(** * Sales optimisation pipeline

    A shallow embedding of [src/sales-optimization.py]: the [SalesOptimizer]
    class with its loader, cleaner ([clean_data]), aggregator
    ([analyze_sales_trends]) and reporter ([generate_visualizations],
    [generate_report]).

    Modelling choices.
    - A DataFrame is a list of rows; a Series indexed by labels is an
      association list in index order.
    - Numeric float64 columns are exact rationals in canonical form ([Qc]), so
      that value equality of rows is Leibniz equality; the [units] column is an
      integer column ([Z]).
    - A raised Python exception is the [Raise] constructor of [result].
    - The instance ([self.data], [self.summary]) and the file system are
      threaded explicitly through the methods that touch them.
    - Text and chart rendering done by the formatting and plotting libraries is
      kept abstract in the [Renderer] class; rendering itself never raises.
    - NaN is a missing value ([None]): the quantile of an empty column or the
      segment of a store without label. *)

From Stdlib Require Import ZArith QArith Qcanon Qround Lia Lqa.
From stdpp Require Import base list gmap strings numbers sorting.

Local Open Scope Z_scope.

(** ** Exceptions *)

Inductive exn : Set :=
  | ConnectionError
  | ParserError
  | ValueError
  | KeyError
  | FileNotFoundError.

Inductive result (A : Type) : Type :=
  | Ok (a : A)
  | Raise (e : exn).
Arguments Ok {A} a.
Arguments Raise {A} e.

Global Instance result_ret : MRet result := λ A a, Ok a.
Global Instance result_bind : MBind result := λ A B k m,
  match m with
  | Ok a => k a
  | Raise e => Raise e
  end.

Global Instance exn_eq_dec : EqDecision exn.
Proof. solve_decision. Defined.

(** ** Frame primitives (the pandas operations the script calls) *)

Module Frame.

Section Rows.
Context {A : Type} `{EqDecision A}.

(** [DataFrame.drop_duplicates()] with its defaults (all columns,
    [keep='first']): a row is dropped when an identical row was seen
    before it. *)
Fixpoint drop_duplicates_from (seen l : list A) : list A :=
  match l with
  | [] => []
  | x :: l' =>
      if decide (x ∈ seen) then drop_duplicates_from seen l'
      else x :: drop_duplicates_from (x :: seen) l'
  end.

Definition drop_duplicates (l : list A) : list A :=
  drop_duplicates_from [] l.

(** The rows of [l] that are not preceded by an identical row, in the
    order of [l]: position [i] is kept when [l !! i] does not occur in
    [take i l]. *)
Definition first_occurrences (l : list A) : list A :=
  omap (λ p : nat * A, if decide (p.2 ∈ take p.1 l) then None else Some p.2)
       (imap pair l).
End Rows.

Section GroupBy.
Context {A K : Type} `{EqDecision K}.
Variable leb : K → K → bool.
Variable key : A → option K.

(** Insertion of a group key into the ascending list of distinct keys. *)
Fixpoint insert_key (k : K) (ks : list K) : list K :=
  match ks with
  | [] => [k]
  | k' :: ks' =>
      if decide (k = k') then ks
      else if leb k k' then k :: ks
      else k' :: insert_key k ks'
  end.

(** The group keys of [DataFrame.groupby(col)] ([sort=True],
    [dropna=True]): the distinct non-missing values, ascending. *)
Definition group_keys (l : list A) : list K :=
  foldr insert_key [] (omap key l).

(** [groupby]: one group per key, each holding its rows in frame order. *)
Definition groupby (l : list A) : list (K * list A) :=
  (λ k, (k, filter (λ r, key r = Some k) l)) <$> group_keys l.
End GroupBy.

Definition sumZ (l : list Z) : Z := foldr Z.add 0 l.
Definition sumQc (l : list Qc) : Qc := foldr Qcplus (Q2Qc 0) l.

(** [Series.mean()] of a non-empty column. *)
Definition mean (l : list Qc) : Qc :=
  (sumQc l / Qc_of_Z (Z.of_nat (length l)))%Qc.

(** Rounding to the nearest integer, ties to even ([numpy.rint]). *)
Definition rint (q : Qc) : Z :=
  let f := Qfloor q in
  let r := (q - Qc_of_Z f)%Qc in
  if decide (r < Q2Qc (1 # 2))%Qc then f
  else if decide (Q2Qc (1 # 2) < r)%Qc then f + 1
  else if Z.even f then f else f + 1.

(** [.round(2)]. *)
Definition round2 (q : Qc) : Qc :=
  (Qc_of_Z (rint (q * Qc_of_Z 100)) / Qc_of_Z 100)%Qc.

(** [Series.quantile(q)] with linear interpolation; [None] is NaN, the
  quantile of an empty column. *)
Definition quantile (xs : list Qc) (q : Qc) : option Qc :=
  let v := merge_sort Qcle xs in
  let pos := (Qc_of_Z (Z.of_nat (length v) - 1) * q)%Qc in
  let lo := Z.to_nat (Qfloor pos) in
  let frac := (pos - Qc_of_Z (Qfloor pos))%Qc in
  a ← v !! lo;
  let b := default a (v !! S lo) in
  Some (a + (b - a) * frac)%Qc.

(** [numpy.linspace(0, 1, 4)]. *)
Definition linspace3 : list Qc :=
  [Q2Qc 0; Q2Qc (1 # 3); Q2Qc (2 # 3); Q2Qc 1].

(** [Index.searchsorted(x, side='left')] on ascending bin edges: the number
  of leading edges strictly below [x]. A NaN edge is below nothing. *)
Fixpoint searchsorted (bins : list (option Qc)) (x : Qc) : nat :=
  match bins with
  | Some b :: bins' =>
      if decide (b < x)%Qc then S (searchsorted bins' x) else O
  | _ => O
  end.

(** The bin number of [x] in [_bins_to_cuts] with [include_lowest=True]:
  the lowest edge itself falls in bin 1. *)
Definition bin_id (bins : list (option Qc)) (x : Qc) : nat :=
  if decide (head bins = Some (Some x)) then 1%nat else searchsorted bins x.

(** The label of [x]: missing (NaN) when [x] lies outside all bins. *)
Definition cut_label {L : Type} (labels : list L)
    (bins : list (option Qc)) (x : Qc) : option L :=
  let i := bin_id bins x in
  if decide (i = O ∨ i = length bins) then None else labels !! pred i.

(** [pd.qcut(x, q=3, labels=labels)] on a Series [x] given as
  (index label, value) pairs; duplicate bin edges raise [ValueError]. *)
Definition qcut {I L : Type} (x : list (I * Qc)) (labels : list L)
    : result (list (I * option L)) :=
  let bins := quantile x.*2 <$> linspace3 in
  if decide (NoDup bins)
  then Ok ((λ p : I * Qc, (p.1, cut_label labels bins p.2)) <$> x)
  else Raise ValueError.

(** [Series.idxmax()]: the label of the first maximal value;
  [ValueError] on an empty Series. *)
Fixpoint idxmax_from {I : Type} (best : I * Qc) (s : list (I * Qc)) : I :=
  match s with
  | [] => best.1
  | p :: s' =>
      if decide (best.2 < p.2)%Qc then idxmax_from p s'
      else idxmax_from best s'
  end.

Definition idxmax {I : Type} (s : list (I * Qc)) : result I :=
  match s with
  | [] => Raise ValueError
  | p :: s' => Ok (idxmax_from p s')
  end.

(** [frame.loc[label, col]] on a frame with unique index labels;
  [KeyError] when the label is absent. *)
Definition loc {R V : Type} (label : R → Z) (col : R → V)
    (k : Z) (rows : list R) : result V :=
  match list_find (λ r, label r = k) rows with
  | Some (_, r) => Ok (col r)
  | None => Raise KeyError
  end.

End Frame.

(** ** Data model *)

(** The segment labels passed to [pd.qcut]. *)
Inductive Tier : Set := Low | Medium | High.

Global Instance Tier_eq_dec : EqDecision Tier.
Proof. solve_decision. Defined.

(** One parsed CSV row. [date] is the [week] column (YYYYMMDD) parsed by
    [pd.to_datetime], a point on the time axis; the two columns determine
    each other and are kept as one field. *)
Record RawRecord : Set := {
  date : Z;
  store : Z;
  price : Qc;
  base_price : Qc;
  units : Z;
  featured : Z;
}.

Global Instance RawRecord_eq_dec : EqDecision RawRecord.
Proof. solve_decision. Defined.

(** A row of [self.data] after [clean_data]: the raw columns plus the three
    columns the Cleaner adds. A missing [customer_segment] is NaN. *)
Record CleanRecord : Set := {
  raw : RawRecord;
  revenue : Qc;
  profit : Qc;
  customer_segment : option Tier;
}.

Global Instance CleanRecord_eq_dec : EqDecision CleanRecord.
Proof. solve_decision. Defined.

(** Rows of the three aggregates. *)
Record WeeklyRow : Set := {
  weekly_date : Z;
  weekly_revenue : Qc;
  weekly_units : Z;
  weekly_profit : Qc;
}.

Record SegmentRow : Set := {
  segment_label : Tier;
  segment_revenue : Qc;
  segment_units : Z;
  segment_profit : Qc;
}.

Record PromoRow : Set := {
  promo_flag : Z;
  promo_units : Qc;
  promo_revenue : Qc;
  promo_profit : Qc;
}.

Record Summary : Set := {
  weekly_sales : list WeeklyRow;
  segment_analysis : list SegmentRow;
  promo_analysis : list PromoRow;
}.

(** The instance: [self.data] and [self.summary]. *)
Record SalesOptimizer : Set := {
  data : list CleanRecord;
  summary : option Summary;
}.

(** The part of the file system the script writes to. *)
Record FileSystem : Type := {
  dirs : gset string;
  files : gmap string string;
}.

(** What [requests.get] followed by [pd.read_csv] and [pd.to_datetime]
    yields: no response, an unparsable body, or the parsed rows. *)
Inductive Response : Set :=
  | Unreachable
  | Malformed
  | Csv (rows : list RawRecord).

(** Formatting and plotting done by library code. *)
Class Renderer : Type := {
  today : string;
  fmt_money : Qc → string;
  fmt_count : Z → string;
  fmt_fixed2 : Qc → string;
  segment_to_string : list SegmentRow → string;
  promo_to_string : list PromoRow → string;
  lineplot : list (Z * Qc) → string;
  barplot_segment : list (Tier * Qc) → string;
  barplot_promo : list (Z * Qc) → string;
}.

(** ** The Cleaner *)

Definition labels : list Tier := [Low; Medium; High].

(** [self.data.groupby('store')['units'].sum()]. *)
Definition customer_frequency (rows : list RawRecord) : list (Z * Z) :=
  (λ g : Z * list RawRecord, (g.1, Frame.sumZ (units <$> g.2)))
    <$> Frame.groupby Z.leb (λ r, Some (store r)) rows.

(** [pd.qcut(customer_frequency, q=3, labels=['Low', 'Medium', 'High'])]. *)
Definition store_segments (rows : list RawRecord)
    : result (list (Z * option Tier)) :=
  Frame.qcut (prod_map id Qc_of_Z <$> customer_frequency rows) labels.

(** [self.data['store'].map(d)] for one row: a store absent from the
    dictionary maps to NaN. *)
Definition map_store (d : gmap Z (option Tier)) (s : Z) : option Tier :=
  mjoin (d !! s).

Definition add_metrics (d : gmap Z (option Tier)) (r : RawRecord)
    : CleanRecord :=
  let revenue := (price r * Qc_of_Z (units r))%Qc in
  let profit := (revenue - Qc_of_Z (units r) * base_price r)%Qc in
  {| raw := r; revenue := revenue; profit := profit;
     customer_segment := map_store d (store r) |}.

Definition clean_data (rows : list RawRecord) : result (list CleanRecord) :=
  let rows := Frame.drop_duplicates rows in
  segs ← store_segments rows;
  Ok (add_metrics (list_to_map segs) <$> rows).

(** ** The Loader and the constructor *)

Definition load_real_data (resp : Response) : result (list CleanRecord) :=
  match resp with
  | Unreachable => Raise ConnectionError
  | Malformed => Raise ParserError
  | Csv rows => clean_data rows
  end.

Definition init (resp : Response) : result SalesOptimizer :=
  d ← load_real_data resp;
  Ok {| data := d; summary := None |}.

(** ** The Aggregator *)

(** Lexicographic order of the label strings: High, Low, Medium. *)
Definition tier_rank (t : Tier) : Z :=
  match t with High => 0 | Low => 1 | Medium => 2 end.

Definition tier_leb (a b : Tier) : bool := tier_rank a <=? tier_rank b.

Definition tier_lt (a b : Tier) : Prop := tier_rank a < tier_rank b.
Lemma loop_count_fault `{FuelBound Σ} :
    N < fuel_of (σs 0) -> loop body (st 0) (σs 0) = Fault e.
  Proof. intros Hf. apply loop_fuel_count_fault; lia. Qed.
End CountedLoopFault.

(** Invariants of loops, by induction on the rounds. *)
Section LoopInvariants.
Context {Σ St R : Type} (body : St -> M Σ (St + R)).

(** A loop whose rounds never change the state leaves it unchanged. *)
Lemma loop_fuel_readonly :
    (forall s σ x σ', body s σ = Ok (x, σ') -> σ' = σ) ->
    forall f s σ r σ', loop_fuel f body s σ = Ok (r, σ') -> σ' = σ.
  Proof.
    intros Hb f. induction f as [|f IH]; intros s σ r σ' H; [done|].
    destruct (body s σ) as [[[s1|x] σ1]|e] eqn:E.
    - rewrite (loop_fuel_cont _ _ _ _ _ _ E) in H. rewrite (IH _ _ _ _ H). eauto.
    - rewrite (loop_fuel_exit _ _ _ _ _ _ E) in H. injection H as -> ->. eauto.
    - by rewrite (loop_fuel_fault _ _ _ _ _ E) in H.
  Qed.

(** A property of the loop state kept by every round holds at the exit. *)
Lemma loop_fuel_invariant (P : St -> Prop) (Q : R -> Prop) :
    (forall s σ s' σ', P s -> body s σ = Ok (inl s', σ') -> P s') ->
    (forall s σ r σ', P s -> body s σ = Ok (inr r, σ') -> Q r) ->
    forall f s σ r σ', P s -> loop_fuel f body s σ = Ok (r, σ') -> Q r.
  Proof.
    intros Hc He f. induction f as [|f IH]; intros s σ r σ' HP H; [done|].
    destruct (body s σ) as [[[s1|x] σ1]|e] eqn:E.
    - rewrite (loop_fuel_cont _ _ _ _ _ _ E) in H. eauto.
    - rewrite (loop_fuel_exit _ _ _ _ _ _ E) in H. injection H as -> ->. eauto.
    - by rewrite (loop_fuel_fault _ _ _ _ _ E) in H.
  Qed.
End LoopInvariants.

(** A [while] loop keeps a property of its state that its body keeps. *)
Lemma while_invariant `{FuelBound Σ} {St} (P : St -> Prop) cond
    (body : St -> M Σ St) s σ s' σ' :
  (forall s σ s' σ', P s -> body s σ = Ok (s', σ') -> P s') ->
  P s -> while cond body s σ = Ok (s', σ') -> P s'.
Proof.
  intros Hb. apply (loop_fuel_invariant _ P P).
  - intros s0 σ0 s1 σ1 HP. unfold while_step, bind, ret. cbv beta.
    destruct (cond s0 σ0) as [[[] σ2]|]; [|done|done].
    destruct (body s0 σ2) as [[s3 σ3]|] eqn:E; [|done]. intros [= <- _]. eauto.
  - intros s0 σ0 r σ1 HP. unfold while_step, bind, ret. cbv beta.
    destruct (cond s0 σ0) as [[[] σ2]|]; [|by intros [= <- _]|done].
    by destruct (body s0 σ2) as [[s3 σ3]|].
Qed.

(** The iterations of [while] and [while_ret] loops. *)
Section WhileSteps.
Context {Σ St R : Type} (cond : St -> M Σ bool).

Lemma while_step_true (body : St -> M Σ St) s σ σ1 s' σ2 :
    cond s σ = Ok (true, σ1) -> body s σ1 = Ok (s', σ2) ->
    while_step cond body s σ = Ok (inl s', σ2).
  Proof. intros Hc Hb. unfold while_step, bind, ret. by rewrite Hc, Hb. Qed.

Lemma while_step_fault (body : St -> M Σ St) s σ e :
    cond s σ = Fault e -> while_step cond body s σ = Fault e.
  Proof. intros Hc. unfold while_step, bind. by rewrite Hc. Qed.

Lemma while_step_body_fault (body : St -> M Σ St) s σ σ1 e :
    cond s σ = Ok (true, σ1) -> body s σ1 = Fault e -> while_step cond body s σ = Fault e.
  Proof. intros Hc Hb. unfold while_step, bind. by rewrite Hc, Hb. Qed.

Lemma while_step_false (body : St -> M Σ St) s σ σ1 :
    cond s σ = Ok (false, σ1) -> while_step cond body s σ = Ok (inr s, σ1).
  Proof. intros Hc. unfold while_step, bind, ret. by rewrite Hc. Qed.

Lemma while_ret_step_cont (body : St -> M Σ (St + R)) s σ σ1 s' σ2 :
    cond s σ = Ok (true, σ1) -> body s σ1 = Ok (inl s', σ2) ->
    while_ret_step cond body s σ = Ok (inl s', σ2).
  Proof. intros Hc Hb. unfold while_ret_step, bind, ret. by rewrite Hc, Hb. Qed.

Lemma while_ret_step_return (body : St -> M Σ (St + R)) s σ σ1 v σ2 :
    cond s σ = Ok (true, σ1) -> body s σ1 = Ok (inr v, σ2) ->
    while_ret_step cond body s σ = Ok (inr (inr v), σ2).
  Proof. intros Hc Hb. unfold while_ret_step, bind, ret. by rewrite Hc, Hb. Qed.

Lemma while_ret_step_false (body : St -> M Σ (St + R)) s σ σ1 :
    cond s σ = Ok (false, σ1) ->
    while_ret_step cond body s σ = Ok (inr (inl s), σ1).
  Proof. intros Hc. unfold while_ret_step, bind, ret. by rewrite Hc. Qed.
End WhileSteps.

(** A read-only [while_ret] loop over an index [i = 0, 1, ..., N]: the
    first [N] rounds test true and continue with [i + 1], round [N] ends the
    loop; within the fuel this is the loop's result. *)
Lemma while_ret_index `{FuelBound Σ} {R} (cond : Z -> M Σ bool)
    (body : Z -> M Σ (Z + R)) σ N x :
  (forall k, k < N -> cond (Z.of_nat k) σ = Ok (true, σ) /\
                      body (Z.of_nat k) σ = Ok (inl (Z.of_nat (S k)), σ)) ->
  while_ret_step cond body (Z.of_nat N) σ = Ok (inr x, σ) ->
  N < fuel_of σ ->
  while_ret cond body 0%Z σ = Ok (x, σ).
Proof.
  intros Hs Hl Hf. apply (loop_count_at _ (fun k => Z.of_nat k) (fun _ => σ) N);
    [|done..]. intros k Hk. destruct (Hs k Hk). by eapply while_ret_step_cont.
Qed.

Lemma ret_true {Σ} (b : bool) (σ : Σ) : b = true -> ret b σ = Ok (true, σ).
Proof. by intros ->. Qed.

Lemma ret_false {Σ} (b : bool) (σ : Σ) : b = false -> ret b σ = Ok (false, σ).
Proof. by intros ->. Qed.

(** ** Generic list lemmas *)

Lemma sum_list_fmap_elem {A} (f : A -> nat) (l : list A) x :
  x ∈ l -> f x <= sum_list (f <$> l).
Proof.
  induction l as [|y l IH]; [by intros ?%elem_of_nil|].
  change (sum_list (f <$> y :: l)) with (f y + sum_list (f <$> l)).
  intros [->|Hx]%elem_of_cons; [lia|]. specialize (IH Hx). lia.
Qed.

(** ** Simulations of [while] loops *)

Section WhileSimulation.
Context `{FuelBound Σ} {St1 St2 : Type} (Rel : St1 -> St2 -> Prop).
Context (cond1 : St1 -> M Σ bool) (cond2 : St2 -> M Σ bool).
Hypothesis cond_sim :
    forall s1 s2 σ, Rel s1 s2 -> out_rel eq (cond1 s1 σ) (cond2 s2 σ).

Lemma while_sim (body1 : St1 -> M Σ St1) (body2 : St2 -> M Σ St2) s1 s2 σ :
    (forall s1 s2 σ, Rel s1 s2 -> out_rel Rel (body1 s1 σ) (body2 s2 σ)) ->
    Rel s1 s2 -> out_rel Rel (while cond1 body1 s1 σ) (while cond2 body2 s2 σ).
  Proof.
    intros Hb HR. apply (loop_sim Rel Rel); [|done].
    intros t1 t2 σ' Ht. unfold while_step.
    apply (out_rel_bind eq); [by apply cond_sim|]. intros b ? σ'' <-.
    destruct b; [|by constructor; constructor].
    apply (out_rel_bind Rel); [by apply Hb|]. intros. by constructor; constructor.
  Qed.

Lemma while_ret_sim {R1 R2} (RelR : R1 -> R2 -> Prop)
      (body1 : St1 -> M Σ (St1 + R1)) (body2 : St2 -> M Σ (St2 + R2)) s1 s2 σ :
    (forall s1 s2 σ, Rel s1 s2 ->
       out_rel (sum_rel Rel RelR) (body1 s1 σ) (body2 s2 σ)) ->
    Rel s1 s2 ->
    out_rel (sum_rel Rel RelR) (while_ret cond1 body1 s1 σ) (while_ret cond2 body2 s2 σ).
  Proof.
    intros Hb HR. apply (loop_sim Rel (sum_rel Rel RelR)); [|done].
    intros t1 t2 σ' Ht. unfold while_ret_step.
    apply (out_rel_bind eq); [by apply cond_sim|]. intros b ? σ'' <-.
    destruct b; [|by constructor; constructor; constructor].
    apply (out_rel_bind (sum_rel Rel RelR)); [by apply Hb|].
    intros r1 r2 σ3 [a1 a2 Ha|v1 v2 Hv]; by repeat constructor.
  Qed.
End WhileSimulation.

(** Two [while] loops with the same body whose conditions agree on the
    states that an invariant [Inv] of the loop describes: the loops agree.
    The invariant also tells where the loop exits. *)
Section WhileCondSim.
Context `{FuelBound Σ} {St : Type} (Inv : St -> Σ -> Prop).
Context (c1 c2 : St -> M Σ bool) (body : St -> M Σ St).
Hypothesis cond_eq : forall s σ, Inv s σ -> c2 s σ = c1 s σ.
Hypothesis body_inv : forall s σ σ1 s' σ',
    Inv s σ -> c1 s σ = Ok (true, σ1) -> body s σ1 = Ok (s', σ') -> Inv s' σ'.

Lemma while_cond_sim s σ : Inv s σ -> while c2 body s σ = while c1 body s σ.
  Proof.
    unfold while, loop. generalize (fuel_of σ) as f. intros f. revert s σ.
    induction f as [|f IH]; intros s σ HI; [done|]. simpl. unfold while_step, bind.
    rewrite (cond_eq s σ HI). destruct (c1 s σ) as [[[] σ1]|e] eqn:E; [|done|done].
    destruct (body s σ1) as [[s' σ']|e] eqn:Eb; [|done]. apply IH. eauto.
  Qed.

Lemma while_exit_inv s σ r σ' :
    Inv s σ -> while c1 body s σ = Ok (r, σ') ->
    exists σ0, Inv r σ0 /\ c1 r σ0 = Ok (false, σ').
  Proof.
    unfold while, loop. generalize (fuel_of σ) as f. intros f. revert s σ.
    induction f as [|f IH]; intros s σ HI; [done|]. simpl. unfold while_step, bind.
    destruct (c1 s σ) as [[[] σ1]|e] eqn:E; [|intros [= <- <-]; eauto|done].
    destruct (body s σ1) as [[s' σ2]|e] eqn:Eb; [|done]. apply IH. eauto.
  Qed.
End WhileCondSim.

(** ** Equivalence of computations

    Two computations are equivalent when they give the same outcome from
    every state: a relation coarser than equality of their functions.  It is
    an equivalence, and [bind], [andM] and the loops respect it, so
    [rewrite] and [setoid_rewrite] replace a computation by an equivalent
    one anywhere in a program, under binders included. *)

#[export] Instance M_equiv {Σ A} : Equiv (M Σ A) := fun m1 m2 => forall σ, m1 σ = m2 σ.

Section MEquiv.
Context {Σ : Type}.

#[export] Instance M_equivalence {A} : Equivalence (≡@{M Σ A}).
  Proof. split; intros m1; [done|intros m2 H σ; by rewrite H|intros m2 m3 H1 H2 σ; by rewrite H1, H2]. Qed.

#[export] Instance bind_proper {A B} :
    Proper ((≡) ==> pointwise_relation A (≡) ==> (≡)) (@bind Σ A B).
  Proof. intros m1 m2 Hm k1 k2 Hk σ. by apply bind_congr. Qed.

#[export] Instance andM_proper : Proper ((≡) ==> (≡) ==> (≡)) (@andM Σ).
  Proof. intros m1 m2 Hm k1 k2 Hk. unfold andM. apply bind_proper; [done|]. by intros []. Qed.

#[export] Instance loop_fuel_proper {St R} f :
    Proper (pointwise_relation St (≡) ==> eq ==> (≡)) (@loop_fuel Σ St R f).
  Proof.
    intros b1 b2 Hb s ? <-. revert s. induction f as [|f IH]; intros s σ; [done|].
    simpl. apply bind_proper; [apply Hb|]. intros [s'|r]; [apply IH|done].
  Qed.

#[export] Instance loop_proper `{FuelBound Σ} {St R} :
    Proper (pointwise_relation St (≡) ==> eq ==> (≡)) (@loop Σ _ St R).
  Proof. intros b1 b2 Hb s ? <- σ. by apply loop_fuel_proper. Qed.

#[export] Instance while_proper `{FuelBound Σ} {St} :
    Proper (pointwise_relation St (≡) ==> pointwise_relation St (≡) ==> eq ==> (≡))
      (@while Σ _ St).
  Proof.
    intros c1 c2 Hc b1 b2 Hb s ? <-. apply loop_proper; [|done]. intros t.
    unfold while_step. apply bind_proper; [apply Hc|]. intros []; [|done].
    apply bind_proper; [apply Hb|done].
  Qed.

#[export] Instance while_ret_proper `{FuelBound Σ} {St R} :
    Proper (pointwise_relation St (≡) ==> pointwise_relation St (≡) ==> eq ==> (≡))
      (@while_ret Σ _ St R).
  Proof.
    intros c1 c2 Hc b1 b2 Hb s ? <-. apply loop_proper; [|done]. intros t.
    unfold while_ret_step. apply bind_proper; [apply Hc|]. intros []; [|done].
    apply bind_proper; [apply Hb|done].
  Qed.
End MEquiv.

(** The monad laws, as equivalences. *)
Lemma bind_ret_l_equiv {Σ A B} (x : A) (k : A -> M Σ B) : bind (ret x) k ≡ k x.
Proof. intros σ. apply bind_ret_l. Qed.

Lemma bind_assoc_equiv {Σ A B C} (m : M Σ A) (k : A -> M Σ B) (h : B -> M Σ C) :
  bind (bind m k) h ≡ bind m (fun x => bind (k x) h).
Proof. intros σ. apply bind_assoc. Qed.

===

| Required action |
In the material above, locate the line containing "weekly_profit : Qc;" and the line containing "Record Summary : Set". Transcribe exactly those two lines and every line between them, and nothing more.

| Response |
  weekly_profit : Qc;
}.

Record SegmentRow : Set := {
  segment_label : Tier;
  segment_revenue : Qc;
  segment_units : Z;
  segment_profit : Qc;
}.

Record PromoRow : Set := {
  promo_flag : Z;
  promo_units : Qc;
  promo_revenue : Qc;
  promo_profit : Qc;
}.

Record Summary : Set := {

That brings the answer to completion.